» What to do
Copy word for word, please, the lines of the entries below running from the one containing "bs_version id32 version body state;" to the one containing "validate_object_record kind id", both ends included.

(Entries taken from a collection)

(* ===== verification/KernelAudit.v ===== *)
(** * KernelAudit: the audits of the [trnm-task-kernel] store

    The functions of [store.rs] that re-derive every row of an open store: object
    records with the conservation laws of escrows and bonds, the operation
    journal, the committed-block journal and the schema. *)

From stdpp Require Import base gmap list sorting strings.
From S2P Require Import Prelude Crypto KernelTypes KernelStore.

(** [a..=b] over [u64] *)
Definition inclusive_range (a b : Z) : list Z :=
  (fun i => a + Z.of_nat i) <$> seq 0 (Z.to_nat (b - a + 1)).

Section audit.
Context `{KernelCrates}.

(** ** Conservation of one escrow and of the bond *)

Definition validate_escrow_conservation (body : EscrowBodyV1) (state : EscrowStateV1) : KResult () :=
  total ← ok_or (v ← checked_add u128_max (es_available state) (es_reserved state);
                 v ← checked_add u128_max v (es_disbursed state);
                 v ← checked_add u128_max v (es_refunded state);
                 checked_add u128_max v (es_forfeited state)) ArithmeticOverflow;
  reservation_sum ← try_fold (fun sum entry => ok_or (checked_add u128_max sum (er_amount entry)) ArithmeticOverflow)
    0 (es_active_reservations state);
  bad ← or_else ((total <>? eb_funded_amount body) || (reservation_sum <>? es_reserved state))
    (root ← digest_value "trnm.portable.v2.escrow-active-reservations-root.v1" (es_active_reservations state);
     Ok (es_active_reservation_root state <>? root));
  fail_if bad ConservationViolation.

Definition validate_bond_conservation (config : AgentMarketStoreConfigV1) (state : BondStateV1) : KResult () :=
  total ← ok_or (v ← checked_add u128_max (bs_available state) (bs_held state);
                 v ← checked_add u128_max v (bs_released state);
                 checked_add u128_max v (bs_slashed state)) ArithmeticOverflow;
  fail_if (total <>? tb_provider_bond_funding (trust_bundle config)) ConservationViolation.

(** ** Objects *)

(** The macro [validate!]: the record's two blobs decode, and name its key and version. *)
Definition validate {B S} `{BorshSerialize B, BorshDeserialize B, BorshSerialize S, BorshDeserialize S}
    (id_method : B -> KResult Hash32V1) (state_id : S -> Hash32V1) (state_version : S -> Z)
    (id32 : Hash32V1) (version : Z) (body state : list Z) : KResult (B * S) :=
  decoded_body ← strict_decode body;
  decoded_state ← strict_decode state;
  id ← id_method decoded_body;
  _ ← fail_if ((id <>? id32) || (state_id decoded_state <>? id32)
      || (state_version decoded_state <>? version)) TamperDetected;
  Ok (decoded_body, decoded_state).

Definition validate_object_record (kind : Z) (id : list Z) (version : Z) (body state : list Z)
    (config : AgentMarketStoreConfigV1) : KResult () :=
  id32 ← decode_marker_hash id;
  if kind =? 2 then
    _ ← validate capability_id cs_capability_id cs_state_version id32 version body state; Ok tt
  else if kind =? 3 then
    _ ← validate session_key_grant_id ss_session_key_grant_id ss_state_version id32 version body state; Ok tt
  else if kind =? 4 then
    _ ← validate task_id ts_task_id ts_revision id32 version body state; Ok tt
  else if kind =? 5 then
    _ ← validate bid_id bt_bid_id bt_state_version id32 version body state; Ok tt
  else if kind =? 6 then
    _ ← validate lease_id ls_lease_id ls_revision id32 version body state; Ok tt
  else if kind =? 7 then
    '(decoded_body, decoded_state) ← validate escrow_id es_escrow_id es_version id32 version body state;
    validate_escrow_conservation decoded_body decoded_state
  else if kind =? 44 then
    _ ← validate nonce_lane_id ns_nonce_lane_id ns_state_version id32 version body state; Ok tt
  else if kind =? 45 then
    _ ← validate account_id as_account_id as_version id32 version body state; Ok tt
  else if kind =? 47 then
    '(_, decoded_state) ← validate bond_id bs_bond_id bs_version id32 version body state;
    validate_bond_conservation config decoded_state
  else Err SchemaMismatch.

Definition audit_object (config : AgentMarketStoreConfigV1) (entry : (Z * list Z) * ObjectRow) : KResult () :=
  let '((k, id), row) := entry in
  kind ← get_int u16_max k;
  _ ← fail_if (negb (zlen id =? 32) || negb (zlen (o_version row) =? 8)) TamperDetected;
  _ ← fail_if (o_checksum row <>? object_checksum kind id (o_version row) (o_body row) (o_state row))
        TamperDetected;
  version ← decode_u64 (o_version row);
  validate_object_record kind id version (o_body row) (o_state row) config.

Definition audit_objects (st : Store) (config : AgentMarketStoreConfigV1) : KResult () :=
  try_fold (fun _ entry => audit_object config entry) tt (btree_iter (objects st)).

(** ** The operation journal *)

(** One iteration: the state is the expected sequence and the previous order tip. *)
Definition audit_operation (config : AgentMarketStoreConfigV1) (acc : Z * Z * Hash32V1)
    (record : Z * (list Z * OperationRow)) : KResult (Z * Z * Hash32V1) :=
  let '(expected_sequence, previous_height, previous_block_id) := acc in
  let '(sequence_value, (operation_id_bytes, row)) := record in
  _ ← fail_if (sequence_value <>? expected_sequence) TamperDetected;
  _ ← fail_if (p_checksum row <>? operation_checksum operation_id_bytes (p_sequence row) (p_kind row)
        (p_command row) (p_receipt row)) TamperDetected;
  command ← strict_decode (p_command row);
  receipt ← strict_decode (p_receipt row);
  id ← operation_id command;
  bad ← or_else ((operation_id_bytes <>? id)
      || (kr_schema_version receipt <>? SCHEMA_VERSION_V1)
      || (kr_operation_id receipt <>? id)
      || (kr_store_id receipt <>? store_id config)
      || (kr_sequence receipt <>? sequence_value)
      || (kr_operation_kind receipt <>? p_kind row)
      || (p_kind row <>? operation_kind command))
    (digest ← operation_digest command;
     Ok ((kr_operation_digest receipt <>? digest)
       || (kr_order_height receipt <? previous_height)
       || ((kr_order_height receipt =? previous_height) && (kr_order_block_id receipt <>? previous_block_id))
       || ((previous_height <? kr_order_height receipt) && (kr_order_block_id receipt =?? previous_block_id))));
  _ ← fail_if bad TamperDetected;
  next ← ok_or (checked_add u64_max expected_sequence 1) ArithmeticOverflow;
  Ok (next, kr_order_height receipt, kr_order_block_id receipt).

Definition audit_operations (st : Store) (config : AgentMarketStoreConfigV1) : KResult () :=
  records ← try_map sequenced (btree_iter (operations st));
  '(expected_sequence, _, _) ← try_fold (audit_operation config)
    (1, tb_initial_order_height (trust_bundle config), tb_initial_order_block_id (trust_bundle config))
    (sort_by_key fst records);
  metadata_sequence ← load_sequence st;
  fail_if (metadata_sequence <>? (expected_sequence - 1)) TamperDetected.

(** The row with the largest sequence. *)
Definition operation_tail (tail : option (Z * list Z)) (entry : list Z * OperationRow)
    : KResult (option (Z * list Z)) :=
  sequence ← decode_u64 (p_sequence entry.2);
  Ok (if match tail with Some (tail_sequence, _) => tail_sequence <? sequence | None => true end
      then Some (sequence, p_receipt entry.2) else tail).

Definition audit_operation_tail_root (st : Store) : KResult () :=
  tail ← try_fold operation_tail None (btree_iter (operations st));
  match tail with
  | Some (_, bytes) =>
      receipt ← strict_decode (A := KernelTransitionReceiptV1) bytes;
      root ← compute_state_root st;
      fail_if (kr_post_state_root receipt <>? root) TamperDetected
  | None => Ok tt
  end.

(** ** The committed-block journal *)

Definition collect_receipt (receipts : gmap Z KernelTransitionReceiptV1) (entry : list Z * OperationRow)
    : KResult (gmap Z KernelTransitionReceiptV1) :=
  sequence ← decode_u64 (p_sequence entry.2);
  receipt ← strict_decode (A := KernelTransitionReceiptV1) (p_receipt entry.2);
  _ ← fail_if ((kr_sequence receipt <>? sequence) || bool_decide (is_Some (receipts !! sequence)))
        TamperDetected;
  Ok (<[sequence := receipt]> receipts).

(** One step over a marker's operation range: the state is the expected target root. *)
Definition range_step (receipts : gmap Z KernelTransitionReceiptV1) (marker : CommittedBlockMarkerV1)
    (_ : Hash32V1) (sequence : Z) : KResult Hash32V1 :=
  receipt ← ok_or (receipts !! sequence) TamperDetected;
  _ ← fail_if ((kr_order_height receipt <>? cm_order_height marker)
      || (kr_order_block_id receipt <>? cm_order_block_id marker)) TamperDetected;
  Ok (kr_post_state_root receipt).

Definition check_successor (config : AgentMarketStoreConfigV1) (previous : option CommittedBlockMarkerV1)
    (marker : CommittedBlockMarkerV1) : KResult () :=
  match previous with
  | None =>
      bad ← or_else ((cm_marker_sequence marker <>? 0)
          || (cm_order_height marker <>? tb_initial_order_height (trust_bundle config))
          || (cm_order_block_id marker <>? tb_initial_order_block_id (trust_bundle config))
          || (cm_parent_order_height marker <>? cm_order_height marker)
          || (cm_parent_order_block_id marker <>? cm_order_block_id marker)
          || (cm_source_operation_sequence marker <>? 0))
        (predecessor ← marker_predecessor_checksum config;
         Ok (cm_previous_marker_checksum marker <>? predecessor));
      fail_if bad TamperDetected
  | Some parent =>
      fail_if ((checked_add u64_max (cm_marker_sequence parent) 1 <>? Some (cm_marker_sequence marker))
          || (checked_add u64_max (cm_order_height parent) 1 <>? Some (cm_order_height marker))
          || (cm_parent_order_height marker <>? cm_order_height parent)
          || (cm_parent_order_block_id marker <>? cm_order_block_id parent)
          || (cm_order_block_id marker =?? cm_order_block_id parent)
          || (cm_source_operation_sequence marker <>? cm_target_operation_sequence parent)
          || (cm_source_state_root marker <>? cm_target_state_root parent)
          || (cm_source_operation_root marker <>? cm_target_operation_root parent)
          || (cm_previous_marker_checksum marker <>? cm_row_checksum parent)) TamperDetected
  end.

Definition audit_marker (st : Store) (config : AgentMarketStoreConfigV1)
    (receipts : gmap Z KernelTransitionReceiptV1) (acc : Z * option CommittedBlockMarkerV1)
    (marker : CommittedBlockMarkerV1) : KResult (Z * option CommittedBlockMarkerV1) :=
  let '(index, previous) := acc in
  expected ← ok_or (try_from u64_max index) ArithmeticOverflow;
  _ ← fail_if (cm_marker_sequence marker <>? expected) TamperDetected;
  _ ← check_successor config previous marker;
  bad ← or_else (cm_target_operation_sequence marker <? cm_source_operation_sequence marker)
    (source ← compute_operation_journal_root_through st (cm_source_operation_sequence marker);
     or_else (cm_source_operation_root marker <>? source)
       (target ← compute_operation_journal_root_through st (cm_target_operation_sequence marker);
        Ok (cm_target_operation_root marker <>? target)));
  _ ← fail_if bad TamperDetected;
  expected_target_state ← try_fold (range_step receipts marker) (cm_source_state_root marker)
    (inclusive_range (saturating_add u64_max (cm_source_operation_sequence marker) 1)
       (cm_target_operation_sequence marker));
  _ ← fail_if (cm_target_state_root marker <>? expected_target_state) TamperDetected;
  Ok (index + 1, Some marker).

Definition audit_committed_block_journal (st : Store) (config : AgentMarketStoreConfigV1) : KResult () :=
  loaded ← load_committed_block_markers st config;
  receipts ← try_fold collect_receipt ∅ (btree_iter (operations st));
  '(_, previous) ← try_fold (audit_marker st config receipts) (0, None) loaded;
  tail ← expect previous;
  metadata_sequence ← load_sequence st;
  metadata_state_root ← load_durable_state_root st;
  metadata_operation_root ← load_durable_journal_root st;
  tip ← load_order_tip st;
  fail_if ((tip <>? (cm_order_height tail, cm_order_block_id tail))
      || (metadata_sequence <>? cm_target_operation_sequence tail)
      || (metadata_state_root <>? cm_target_state_root tail)
      || (metadata_operation_root <>? cm_target_operation_root tail)
      || (try_from u64_max (Z.of_nat (size receipts)) <>? Some metadata_sequence)) TamperDetected.

Definition committed_block_journal_root (st : Store) (config : AgentMarketStoreConfigV1) : KResult Hash32V1 :=
  _ ← audit_committed_block_journal st config;
  loaded ← load_committed_block_markers st config;
  ok_or (cm_row_checksum <$> last loaded) TamperDetected.

Definition audit_store (st : Store) (config : AgentMarketStoreConfigV1) : KResult () :=
  _ ← audit_objects st config;
  _ ← audit_operations st config;
  _ ← audit_operation_tail_root st;
  audit_committed_block_journal st config.

(** ** The schema and the directory *)

Definition verify_schema (st : Store) : KResult () :=
  _ ← fail_if (tables st <>? [("agent_market_committed_blocks_v1"%string, COMMITTED_BLOCKS_SQL);
        ("agent_market_metadata_v1"%string, META_SQL);
        ("agent_market_objects_v1"%string, OBJECTS_SQL);
        ("agent_market_operations_v1"%string, OPERATIONS_SQL)]) SchemaMismatch;
  fail_if (triggers st <>? 0) SchemaMismatch.

Definition reject_sidecars (st : Store) : KResult () := fail_if (sidecars st) SidecarPresent.

(** [open_ro_raw] and [open_rw_raw] without SQLITE_OPEN_CREATE: the file must exist. *)
Definition open_raw (st : Store) : KResult () := fail_if (negb (present st)) StoreFailure.

(** The connection reads the durable store. *)
Definition open_ro_verified (st : Store) (config : AgentMarketStoreConfigV1) : KResult () :=
  _ ← reject_sidecars st;
  _ ← open_raw st;
  _ ← verify_schema st;
  _ ← verify_metadata st config;
  audit_store st config.

Definition open_rw_verified (st : Store) (config : AgentMarketStoreConfigV1) : KResult () :=
  _ ← reject_sidecars st;
  _ ← open_raw st;
  _ ← verify_schema st;
  _ ← verify_metadata st config;
  _ ← audit_store st config;
  _ ← open_raw st;
  _ ← verify_schema st;
  _ ← verify_metadata st config;
  audit_store st config.

End audit.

» Result below
    '(_, decoded_state) ← validate bond_id bs_bond_id bs_version id32 version body state;
    validate_bond_conservation config decoded_state
  else Err SchemaMismatch.

Definition audit_object (config : AgentMarketStoreConfigV1) (entry : (Z * list Z) * ObjectRow) : KResult () :=
  let '((k, id), row) := entry in
  kind ← get_int u16_max k;
  _ ← fail_if (negb (zlen id =? 32) || negb (zlen (o_version row) =? 8)) TamperDetected;
  _ ← fail_if (o_checksum row <>? object_checksum kind id (o_version row) (o_body row) (o_state row))
        TamperDetected;
  version ← decode_u64 (o_version row);
  validate_object_record kind id version (o_body row) (o_state row) config.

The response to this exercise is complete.